- DATA
(** The outputs and the inputs of a slave both start at the position of the slave. *)
Definition overlap_slave (pIOmap g slave : Z) (r : overlap_state) : C overlap_state :=
  let st := o_st r in
  let m := m_LogAddr st in
  let* s := get_slave slave in
  if (g =? 0) || (g =? group s) then
    let* so :=
      (if Obits s =? 0 then ret (m, m_BitPos st)
       else let* pos := ecx_config_create_output_mappings pIOmap g slave (m, m_BitPos st) in
            ret (align false pos)) in
    let* s := get_slave slave in
    let* si :=
      (if Ibits s =? 0 then ret (m, so.2)
       else let* pos := ecx_config_create_input_mappings pIOmap g slave (m, so.2) in
            ret (align false pos)) in
    let temp := if so.1 <? si.1 then si.1 else so.1 in
    let diff := u32 (temp - m) in
    let soLength := s32 (so.1 - m) in
    let siLength := s32 (si.1 - m) in
    let* st := open_segment g diff (st <| m_LogAddr := temp |> <| m_BitPos := si.2 |>) in
    let st := st <| m_size := u32 (m_size st + diff) |> in
    let* r := while_do (S (Z.to_nat EC_MAXIOSEGMENTS))
      (fun '(st, _, _) => ret ((m_max st <? m_size st) && (m_seg st <? EC_MAXIOSEGMENTS)))
      (fun '(st, so, si) =>
         let max := m_max st in
         let* st := close_segment g max (m_size st - max) st in
         do* add_inputsWKC g (b2z (0 <? si)) in
         do* add_outputsWKC g (b2z (0 <? so)) in
         ret (st, s32 (so - max), s32 (si - max))) (st, soLength, siLength) in
    let '(st, soLength, siLength) := r in
    do* when (negb (m_size st =? 0) && negb (diff =? 0))
      (do* add_inputsWKC g (b2z (0 <? siLength)) in add_outputsWKC g (b2z (0 <? soLength))) in
    ret (OverlapState so.1 si.1 st)
  else ret (OverlapState m m st).

(** The mailbox state of a slave, behind the outputs and the inputs.  A null pointer stays
    null: the place the code computes from it is not in the image. *)
Definition overlap_mbxstatus (pIOmap g slave : Z) (st : map_state) : C map_state :=
  let* s := get_slave slave in
  if (g =? 0) || (g =? group s) then
    let* st := map_mbxstatus pIOmap g slave st in
    let* gr := get_group g in
    do* mod_slave slave (fun s =>
      s <| mbxstatus ::= option_map (fun p => p + Obytes gr + Ibytes gr) |>) in
    ret st
  else ret st.

Definition ecx_config_overlap_map_group (pIOmap g : Z) : C Z :=
  let* n := gets slavecount in
  if (0 <? n) && (g <? EC_MAXGROUP) then
    let* start := map_start g in
    let* r := for_slaves (overlap_slave pIOmap g) (OverlapState start start (start_segments start)) in
    let st := o_st r in
    do* set_segment g (m_seg st) (m_size st) in
    do* mod_group g (fun gr =>
      let ob := u32 (o_so r - logstartaddr gr) in
      let ib := u32 (o_si r - logstartaddr gr) in
      gr <| nsegments := u16 (m_seg st + 1) |> <| Isegment := 0 |> <| Ioffset := 0 |>
         <| Obytes := ob |> <| Ibytes := ib |> <| outputs := pIOmap |> <| inputs := pIOmap + ob |>
         <| gmbxstatus := Some (pIOmap + ob + ib) |>) in
    let* gr := get_group g in
    do* each_member g (fun slave =>
      mod_slave slave (fun s =>
        if 0 <? Ibits s then s <| s_inputs ::= option_map (fun p => p + Obytes gr) |> else s)) in
    let* st := for_slaves (overlap_mbxstatus pIOmap g) (st <| m_oLogAddr := m_LogAddr st |>) in
    do* set_segment g (m_seg st) (m_size st) in
    do* mod_group g (fun gr => gr <| nsegments := u16 (m_seg st + 1) |>) in
    do* when (g =? 0)
      (mod_slave 0 (fun s =>
         let ob := u32 (o_so r - logstartaddr gr) in
         let ib := u32 (o_si r - logstartaddr gr) in
         s <| s_outputs := Some pIOmap |> <| s_Obytes := ob |> <| s_inputs := Some (pIOmap + ob) |>
           <| s_Ibytes := ib |> <| mbxstatus := Some (pIOmap + ob + ib) |>)) in
    do* each_member g (post_mapping g) in
    iomap_size g
  else ret 0.

Definition ecx_config_map_group (pIOmap g : Z) : C Z :=
  let* overlapped := gets overlappedMode in
  if (overlapped : bool) then ecx_config_overlap_map_group pIOmap g
  else ecx_main_config_map_group pIOmap g.
End MapGroup.
(* ===== verification/Num.v ===== *)
(** * Numbers of the profile generator

    The generator computes with C's [double].  Its definitions are written against the
    class [Num], with two instances: [binary64], IEEE 754 double precision with round to
    nearest even, on which they run, and [real], the real numbers, on which their
    kinematics is proved. *)

From Stdlib Require Import SpecFloat Reals Lra.
From S2P Require Import Prelude.

(** Comparisons are those of C: every one of them is false on a NaN.  [n_trunc] is the
    conversion to a 32-bit integer, [None] where it is undefined: for infinities, for a NaN and
    outside the range.  [n_inf] and [n_nan] are [None] when the numbers have none. *)
Class Num (F : Type) : Type := {
  n_of_Z : Z -> F;
  n_frac : Z -> Z -> F;
  n_add : F -> F -> F;
  n_sub : F -> F -> F;
  n_mul : F -> F -> F;
  n_div : F -> F -> F;
  n_opp : F -> F;
  n_sqrt : F -> F;
  n_ltb : F -> F -> bool;
  n_leb : F -> F -> bool;
  n_eqb : F -> F -> bool;
  n_trunc : F -> option Z;
  n_inf : option F;
  n_nan : option F;
}.

Declare Scope num_scope.
Delimit Scope num_scope with num.
Infix "+" := n_add : num_scope.
Infix "-" := n_sub : num_scope.
Infix "*" := n_mul : num_scope.
Infix "/" := n_div : num_scope.
Notation "- x" := (n_opp x) : num_scope.
Infix "<?" := n_ltb : num_scope.
Infix "<=?" := n_leb : num_scope.
Infix "=?" := n_eqb : num_scope.

(** [v], when 32 bits hold it. *)
Definition to_int32 (v : Z) : option Z := if (- 2 ^ 31 <=? v) && (v <? 2 ^ 31) then Some v else None.

Arguments to_int32 : simpl never.

Lemma to_int32_some v : - 2 ^ 31 <= v < 2 ^ 31 -> to_int32 v = Some v.
Proof. intros. unfold to_int32. by replace ((- 2 ^ 31 <=? v) && (v <? 2 ^ 31)) with true by lia. Qed.

(** A number that is not above another is below everything that one is below; this holds in
    the presence of NaNs. *)
Class NumOrder (F : Type) `{Num F} : Prop := {
  n_le_lt : forall x y z, n_leb x y = true -> n_ltb y z = true -> n_ltb x z = true;
}.

(** ** Double precision *)

Definition prec64 : Z := 53.
Definition emax64 : Z := 1024.

Definition sf_of_Z (z : Z) : spec_float := binary_normalize prec64 emax64 z 0 false.

Definition sf_trunc (x : spec_float) : option Z :=
  match x with
  | S754_zero _ => Some 0
  | S754_finite s m e =>
      let v := if 0 <=? e then Z.pos m * 2 ^ e else Z.pos m / 2 ^ (- e) in
      to_int32 (if s then - v else v)
  | S754_infinity _ | S754_nan => None
  end.

(** An integer as it is, with as many bits as it needs. *)
Definition sf_exact (z : Z) : spec_float :=
  match z with Z0 => S754_zero false | Zpos m => S754_finite false m 0 | Zneg m => S754_finite true m 0 end.

(** A decimal constant is the double nearest to it: the quotient of the exact integers is
    rounded once. *)
#[export] Instance binary64 : Num spec_float := {
  n_of_Z := sf_of_Z;
  n_frac p q := SFdiv prec64 emax64 (sf_exact p) (sf_exact q);
  n_add := SFadd prec64 emax64;
  n_sub := SFsub prec64 emax64;
  n_mul := SFmul prec64 emax64;
  n_div := SFdiv prec64 emax64;
  n_opp := SFopp;
  n_sqrt := SFsqrt prec64 emax64;
  n_ltb := SFltb;
  n_leb := SFleb;
  n_eqb := SFeqb;
  n_trunc := sf_trunc;
  n_inf := Some (S754_infinity false);
  n_nan := Some S754_nan;
}.

Lemma sf_le_lt x y z : SFleb x y = true -> SFltb y z = true -> SFltb x z = true.
Proof.
  unfold SFleb, SFltb. destruct x as [sx|sx| |sx mx ex], y as [sy|sy| |sy my ey], z as [sz|sz| |sz mz ez]; cbn; try done.
  all: repeat match goal with b : bool |- _ => destruct b; cbn; try done end.
  all: change PosDef.Pos.compare_cont with Pos.compare_cont; change (Pos.compare_cont Eq) with Pos.compare.
  all: destruct (Z.compare_spec ex ey), (Z.compare_spec ey ez), (Z.compare_spec ex ez); try lia; try done.
  all: destruct (Pos.compare_spec mx my), (Pos.compare_spec my mz), (Pos.compare_spec mx mz); cbn; done || lia.
Qed.

#[export] Instance binary64_order : NumOrder spec_float.
Proof. split. exact sf_le_lt. Qed.

(** ** Real numbers *)

Definition Rltb (x y : R) : bool := if Rlt_dec x y then true else false.
Definition Rleb (x y : R) : bool := if Rle_dec x y then true else false.
Definition Reqb (x y : R) : bool := if Req_dec_T x y then true else false.
Definition Rtrunc (x : R) : Z := if Rleb 0 x then Int_part x else (- Int_part (- x))%Z.

#[export] Instance real : Num R := {
  n_of_Z := IZR;
  n_frac p q := (IZR p / IZR q)%R;
  n_add := Rplus;
  n_sub := Rminus;
  n_mul := Rmult;
  n_div := Rdiv;
  n_opp := Ropp;
  n_sqrt := sqrt;
  n_ltb := Rltb;
  n_leb := Rleb;
  n_eqb := Reqb;
  n_trunc x := to_int32 (Rtrunc x);
  n_inf := None;
  n_nan := None;
}.

Lemma Rltb_spec x y : BoolSpec (x < y)%R (y <= x)%R (Rltb x y).
Proof. unfold Rltb. destruct (Rlt_dec x y); constructor; lra. Qed.
Lemma Rleb_spec x y : BoolSpec (x <= y)%R (y < x)%R (Rleb x y).
Proof. unfold Rleb. destruct (Rle_dec x y); constructor; lra. Qed.
Lemma Reqb_spec x y : BoolSpec (x = y) (x <> y) (Reqb x y).
Proof. unfold Reqb. destruct (Req_dec_T x y); constructor; done. Qed.

#[export] Instance real_order : NumOrder R.
Proof.
  split. intros x y z. cbn. destruct (Rleb_spec x y); [|done]. destruct (Rltb_spec y z); [|done].
  destruct (Rltb_spec x z); [done | lra].
Qed.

- EXERCISE AIM
There is a line with "iomap_size g" and a line with "(** * Numbers of the profile generator" above. Copy exactly those two lines and all lines between them, with nothing else.

- EXERCISE SOLUTION
    iomap_size g
  else ret 0.

Definition ecx_config_map_group (pIOmap g : Z) : C Z :=
  let* overlapped := gets overlappedMode in
  if (overlapped : bool) then ecx_config_overlap_map_group pIOmap g
  else ecx_main_config_map_group pIOmap g.
End MapGroup.
(* ===== verification/Num.v ===== *)
(** * Numbers of the profile generator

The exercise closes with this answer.